Type 1 (the earliest) was Russian “peacekeeping” in the post-Soviet separatist conflicts outside its borders. Russian interventions in the 1990s in states like Moldova and Georgia sided with separatists in order to obtain leverage over the government concerned.

This normally meant a “peacekeeping” presence in strategically useful regions (Transnistria, Abkhazia), preventing host states joining Western institutions. The presence was permanent because the conflict was never resolved (and vice versa). Pre-Feb 22, Donbas was another e.g.

These were relatively low cost operations benefiting from local support in the separatist regions and relying on (a) the huge capability gap between the Russian armed forces (even at its 1990s weakest) and the host state, and (b) the West not caring enough to do anything about it

Type 2, related to type 1, is the short war in support of a theoretically separatist region but where rather than keeping the opposing sides apart as peacekeepers, the Russia substitutes for the separatist forces and aim to secure the region officially or unofficially for Russia.
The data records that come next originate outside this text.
Lemma pretty_N_digits (x : N) :
  ∃ d ds, pretty x = digitsString (d :: ds)
    ∧ Forall (λ d, (d < 10)%N) (d :: ds)
    ∧ Json.digitsValue (d :: ds) = Z.of_N x
    ∧ (ds = [] ∨ d ≠ 0%N).
Proof.
  unfold pretty, pretty_N. case_decide as Hx.
  - subst. exists 0%N, []. split_and!; try done; [|by left].
    by repeat constructor.
  - destruct (pretty_N_go_digits x "") as (ds & Htext & Hall & Hval & Hhead).
    rewrite str_app_nil_r in Htext.
    destruct ds as [|d ds]; [done|]. exists d, ds. split_and!; try done.
    by right.
Qed.

Lemma spanDigits_digits (ds : list N) :
  Forall (λ d, (d < 10)%N) ds → Json.spanDigits (digitsString ds) = (ds, "").
Proof.
  induction 1 as [|d ds Hd _ IH]; [done|].
  simpl. destruct (digit_char d Hd) as (-> & _). by rewrite IH.
Qed.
This was true in 2008 in Georgia, where a “responsibility to protect” the Russian citizens it had created provided a (not convincing) justification for its military action which allowed it to de facto acquire 2 regions of Georgia. Broadly the same logic applied in Crimea in 2014.

As with type 1, Russia’s ability to achieve its objectives fairly easily depends on the capability gap between Russia and the states involved (in the case of Ukraine in 2014, partly a product of the fact that the annexation happened during a period of wider domestic turmoil).

And though Western condemnation and penalties were stronger in these cases, they were still fairly limited - certainly compared with the benefits.

Type 3 is participation in an internal conflict on the side of the state concerned, rather than the separatists/insurgents. Syria falls into this category as, obviously, do the two wars in Chechnya.

Russia’s involvement in the conflicts (whatever the illegality of actions on the ground) was legal because in one case it was at the request of the state involved and in the other it was itself the state involved.

Putin’s language on the 2022 invasion of Ukraine suggests he thinks this an intervention of the second type – a South Ossetia or Crimea operation on a larger scale. The signs that the Russian government and military weren’t expecting a long conflict also suggest this.

But the invasion (or rather, the full scale invasion, since the invasion began in 2014) is none of these types of conflict – it’s war of a kind that Russia hasn’t previously tried to wage at any point in the post-Soviet period.

It’s a straight-up, illegal war of aggression involving horrendous war crimes against the civilian population, intended to effect regime change and to assert Russian hegemony (by re-orienting a puppet Ukraine back towards the “Russian world”).

And it’s not against a small, weak state with a small, weak army, and it’s not being fought in a largely pro-Russian region. And because it’s not an internal Russian issue, the war crimes being committed haven’t attracted the same semi-tolerance from external actors.

And just as importantly, partly because of these things, partly because of the cumulative effect of Georgia and Crimea and the wider collapse in Russia-West relations, the West is no longer indifferent or half-hearted in its response.

In assuming (and I have no idea why he did this, if he did) that he was involving Russia in a type of conflict that had worked for it before, Putin has dragged Russia into a war with devastating costs and which it cannot, in the long term, win. It’s a staggering mistake.